How to use `most_similar_to

emmanuel chappat

unread,

May 22, 2019, 11:52:52 AM5/22/19

to Gensim

Hi guys,

I am retrieving a list of word embeddings and I would like to run a `most_similar` given another embedding (i.e. the query).

I've stumbled on `most_similar_to_given` API which I've tried to use this:

some_vector_list = np.array([[1, 5], [-2, -3], [12, 43]])
query = np.array([2,3])
gensim.models.keyedvectors.WordEmbeddingsKeyedVectors.most_similar_to_given(entity1=query, entities_list=some_vector_list)

however this throws a `most_similar_to_given() missing 1 required positional argument: 'self'` error.

Is there a recommended way to go about this use case?

Thanks a lot

Gordon Mohr

unread,

May 22, 2019, 1:21:11 PM5/22/19

to Gensim

`most_similar_to_given()` is an instance method; it must be called on a specific preexisting instance of `KeyedVectors`, not a class.
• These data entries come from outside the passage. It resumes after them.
Lemma wpa_iread a i x : a_ic a !! i = Some x -> wpa (iread i) a (fun y a' => y = x /\ a' = a).
Proof.
  intros Hi r Ha s Hw <-. unfold wp, iread. rewrite (ao_ic _ _ Ha), Hi. exists []. split; [done|].
  split; [done|]. split; [done|]. by exists a.
Qed.

Definition set_ic (l : list inode) (a : astate) : astate := AS l (a_held a) (a_blk a) (a_log a).

Lemma aok_set_ic a r l : aok a r -> aok (set_ic l a) (with_icache l r).
Proof. intros [? ? ? ?]. by constructor. Qed.

Lemma wpa_iupd a i x f :
  a_ic a !! i = Some x -> wpa (iupd i f) a (fun _ a' => a' = set_ic (<[i := f x]> (a_ic a)) a).
Proof.
  intros Hi r Ha. eapply wpx_mono; [apply wpx_modify|]. intros _ H' r' [-> ->]. split; [done|]. split; [done|].
  exists (set_ic (<[i := f x]> (a_ic a)) a). split; [|done].
  replace (alter f i (icache r)) with (<[i := f x]> (a_ic a)); [by apply aok_set_ic|].
  rewrite (ao_ic _ _ Ha). apply list_eq. intros j. destruct (decide (i = j)) as [<-|Hne].
  - rewrite list_lookup_insert_eq by (by eapply lookup_lt_Some). by rewrite list_lookup_alter_eq, Hi.
  - by rewrite list_lookup_insert_ne, list_lookup_alter_ne.
Qed.

(** A counting loop. *)
Lemma wpa_for_seq (I : nat -> astate -> Prop) (body : nat -> MI unit) n a :
  I 0%nat a -> (forall t a', (t < n)%nat -> I t a' -> wpa (body t) a' (fun _ a'' => I (S t) a'')) ->
  wpa (for_each (seq 0 n) body) a (fun _ a' => I n a').
Proof.
  intros H0 Hstep.
  assert (forall k t a', (t + k = n)%nat -> I t a' -> wpa (for_each (seq t k) body) a' (fun _ a'' => I n a'')) as Hl;
    [|by apply (Hl n 0%nat)].
  induction k as [|k IH]; intros t a' Ht HI; simpl.
  - apply wpa_ret. by replace n with t by lia.
  - eapply wpa_bind; [apply Hstep; [lia|done]|]. intros ? a'' HI'. apply IH; [lia|done].
Qed.

(** A routine of the block layer that keeps to a transaction. *)
Lemma wpa_bl {A} (m : MF A) a (Q : A -> list (nat * Z) -> gmap Z (list Z) -> list Z -> Prop) :
  (forall r, intx pd (sb_logstart SB) (sb_nlog SB) r (a_held a) (a_blk a) (a_log a) ->
     Z.of_nat (length (disk r)) = sb_size SB ->
     wpx (Some cur) pd [] r m (fun v H' r' => H' = [] /\ quiet r r' /\
       exists L C S, intx pd (sb_logstart SB) (sb_nlog SB) r' L C S /\ Q v L C S)) ->
  wpa (bl m) a (fun v a' => exists L C S, a' = AS (a_ic a) L C S /\ Q v L C S).
Proof.
  intros Hm r Ha. eapply wpx_mono; [apply wpx_bl, (Hm (blk r)); apply Ha|].
  intros v H' r' (b & (-> & Hq & L & C & S & Hx & HQ) & ->). split; [done|]. split; [done|].
  exists (AS (a_ic a) L C S). split; [|eauto 6]. destruct Ha, Hq as [Hq _]. constructor; try done. simpl. by rewrite Hq.
Qed.

Section rules.
Context (G : geom SB).

Lemma wpa_bread fuel bswtch a n d :
  (0 < fuel)%nat -> a_blk a !! n = Some d -> n ∉ (a_held a).*2 -> (length (a_held a) + length (a_log a) < NBUF)%nat ->
  wpa (bread fuel bswtch 1 n) a (fun i a' => a' = AS (a_ic a) ((i, n) :: a_held a) (a_blk a) (a_log a)).
Proof.
  intros Hfuel Hn HnL Hroom. eapply wpa_mono.
  { apply (wpa_bl _ a (fun i L C S => L = (i, n) :: a_held a /\ C = a_blk a /\ S = a_log a)). intros r Hx Hlen.
    eapply wpx_mono; [by eapply wpf_tx_bread|]. intros i H' r' (-> & Hx' & Hq). split; [done|]. split; [done|].
    eauto 8. }
  intros i a' (L & C & S & -> & -> & -> & ->). done.
Qed.

Lemma wpa_brelse a i n L' :
  a_held a ≡ₚ (i, n) :: L' ->
  wpa (brelse i) a (fun _ a' => a' = AS (a_ic a) L' (a_blk a) (a_log a)).
Proof.
  intros HP. eapply wpa_mono.
  { apply (wpa_bl _ a (fun _ L C S => L = L' /\ C = a_blk a /\ S = a_log a)). intros r Hx Hlen.
    eapply wpx_mono; [by eapply wpf_tx_brelse|]. intros _ H' r' (-> & Hx' & Hq). split; [done|]. split; [done|].
    eauto 8. }
  intros _ a' (L & C & S & -> & -> & -> & ->). done.
Qed.

Lemma wpa_bdata a i n d :
  (i, n) ∈ a_held a -> a_blk a !! n = Some d -> wpa (bdata i) a (fun d' a' => d' = d /\ a' = a).
Proof.
  intros Hi Hd. unfold bdata. eapply wpa_bind.
  { apply (wpa_bl _ a (fun b L C S => data b = d /\ L = a_held a /\ C = a_blk a /\ S = a_log a)). intros r Hx Hlen.
    eapply wpx_mono; [by eapply wpf_tx_get|]. intros b H' r' (-> & -> & Hb). split; [done|]. split; [done|].
    eexists _, _, _. split; [done|]. split_and!; congruence. }
  intros b a' (L & C & S & -> & Hb & -> & -> & ->). apply wpa_ret. destruct a. done.
Qed.

(** The blocks the file system writes: those after the log. *)
Lemma home_block n : sb_inodestart SB <= n < sb_size SB -> home (sb_logstart SB) (sb_nlog SB) (sb_size SB) n /\ n <> 1.
Proof.
  intros Hn. pose proof (geom_facts SB G). pose proof (ge_ino _ G). pose proof (ge_nlog _ G). pose proof (ge_log _ G).
  unfold home. lia.
Qed.

(** A store followed by [log_write]. *)
Lemma wpa_write {A} a i n d f (k : unit -> MI A) Q :
  (i, n) ∈ a_held a -> a_blk a !! n = Some d -> sb_inodestart SB <= n -> (length (a_log a) < 29)%nat ->
  wpa (k tt) (AS (a_ic a) (a_held a) (<[n := f d]> (a_blk a)) (add_block n (a_log a))) Q ->
  wpa (bstore i f ≫= fun _ => log_write i ≫= k) a Q.
Proof.
  intros Hi Hd Hn HS Hk.
  assert (wpa (bl (buf_upd i (fun b => set_data (f (data b)) b) ≫= fun _ => Xv6Log.log_write i)) a
    (fun _ a' => a' = AS (a_ic a) (a_held a) (<[n := f d]> (a_blk a)) (add_block n (a_log a)))) as H.
  { eapply wpa_mono.
    { apply (wpa_bl _ a (fun _ L C S => L = a_held a /\ C = <[n := f d]> (a_blk a) /\ S = add_block n (a_log a))).
      intros r Hx Hlen. pose proof (intx_range _ _ _ _ _ _ _ _ _ Hx Hd) as Hr. rewrite Hlen in Hr.
      destruct (home_block n ltac:(lia)) as [Hh H1]. pose proof (ge_nlog _ G).
      eapply wpx_mono; [eapply (wpf_tx_write _ _ _ _ r _ _ _ i n d f Hx Hi Hd); [by rewrite Hlen|done| |lia]|].
      { unfold LOGSIZE. lia. }
      intros _ H' r' (-> & Hx' & Hq). split; [done|]. split; [done|]. eauto 8. }
    intros _ a' (L & C & S & -> & -> & -> & ->). done. }
  intros r Ha s Hw Hr. assert (wpa (bl (buf_upd i (fun b => set_data (f (data b)) b) ≫= fun _ => Xv6Log.log_write i) ≫= k)
    a Q) as H2 by (eapply wpa_bind; [exact H|]; by intros [] ? ->).
  specialize (H2 r Ha s Hw Hr). unfold wp in *. unfold mbind at 1, M_bind at 1 in H2. rewrite bl_bind in H2.
  unfold mbind, M_bind in *. fold (bstore i f) in H2. fold (log_write i) in H2.
  destruct (bstore i f s) as [[] s1|msg s1|]; done.
Qed.
End rules.

(** ** The allocator of blocks *)

Section routines.
Context (fuel : nat) (bswtch : MF unit) (Hfuel : (0 < fuel)%nat) (G : geom SB).

Lemma scan_bits_spec k d size b bi :
  0 <= bi <= BPB -> BPB - bi <= Z.of_nat k ->
  match scan_bits k d size b bi with
  | Some j => bi <= j < BPB /\ b + j < size /\ bit_clear d j = true
  | None => forall l, bi <= l < BPB -> b + l < size -> bit_clear d l = false
  end.
Proof.
  revert bi. induction k as [|k IH]; intros bi Hbi Hk; simpl; [intros l ? ?; lia|].
  destruct (Z.ltb_spec bi BPB) as [Hlt|Hge]; simpl; [|intros l ? ?; lia].
  destruct (Z.ltb_spec (b + bi) size) as [Hs|Hs]; [|intros l ? ?; lia].
  destruct (bit_clear d bi) eqn:E; [split_and!; try done; lia|].
  specialize (IH (bi + 1) ltac:(lia) ltac:(lia)). destruct (scan_bits k d size b (bi + 1)) as [j|].
  - destruct IH as (? & ? & ?). split_and!; try done; lia.
  - intros l Hl Hls. destruct (decide (l = bi)) as [->|]; [done|]. apply IH; lia.
Qed.

(** Buffers that may stay held across an allocation. *)
Definition held_ok (a : astate) : Prop :=
  (length (a_held a) <= 3)%nat /\
  forall n, n ∈ (a_held a).*2 -> dstart SB <= n < sb_size SB /\ free SB (a_blk a) n = false.

Lemma wpa_bzero a b d :
  a_blk a !! b = Some d -> b ∉ (a_held a).*2 -> (length (a_held a) <= 3)%nat -> (length (a_log a) < 26)%nat ->
  sb_inodestart SB <= b ->
  wpa (bzero fuel bswtch 1 b) a
    (fun _ a' => a' = AS (a_ic a) (a_held a) (<[b := zeros]> (a_blk a)) (add_block b (a_log a))).
Proof.
  intros Hd Hb Hh HS Hn. unfold bzero. eapply wpa_bind; [apply (wpa_bread fuel bswtch a b d); try done; unfold NBUF; lia|].
  intros i ? ->. eapply (wpa_write G _ i b d (fun _ => zeros)); simpl; [left|done|lia|lia|].
  eapply wpa_mono; [by apply (wpa_brelse _ i b (a_held a))|]. by intros _ ? ->.
Qed.

Lemma block_of b bi : b mod BPB = 0 -> bit_index bi -> (b + bi) / BPB = b / BPB /\ (b + bi) mod BPB = bi.
Proof. unfold bit_index. change BPB with 4096. intros. dlia. Qed.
For example, if `my_vectors` is some `KeyedVectors` instance, and `some_vector_keys` are the lookup keys for vectors already in it (*not* vectors themselves), then:

my_vecs.most_similar_to_given(entity1=query_key, entities_list=some_vector_keys)

If you want to build your own instance, you may be able to use something like the `add()` method (https://radimrehurek.com/gensim/models/keyedvectors.html#gensim.models.keyedvectors.Word2VecKeyedVectors.add), for example, with your existing `some_vector_list`, but also some new list of the keys you want to be able to look:

my_vecs = Word2VecKeyedVectors(vector_size=2)

my_vecs.add(some_vector_keys, some_vector_list)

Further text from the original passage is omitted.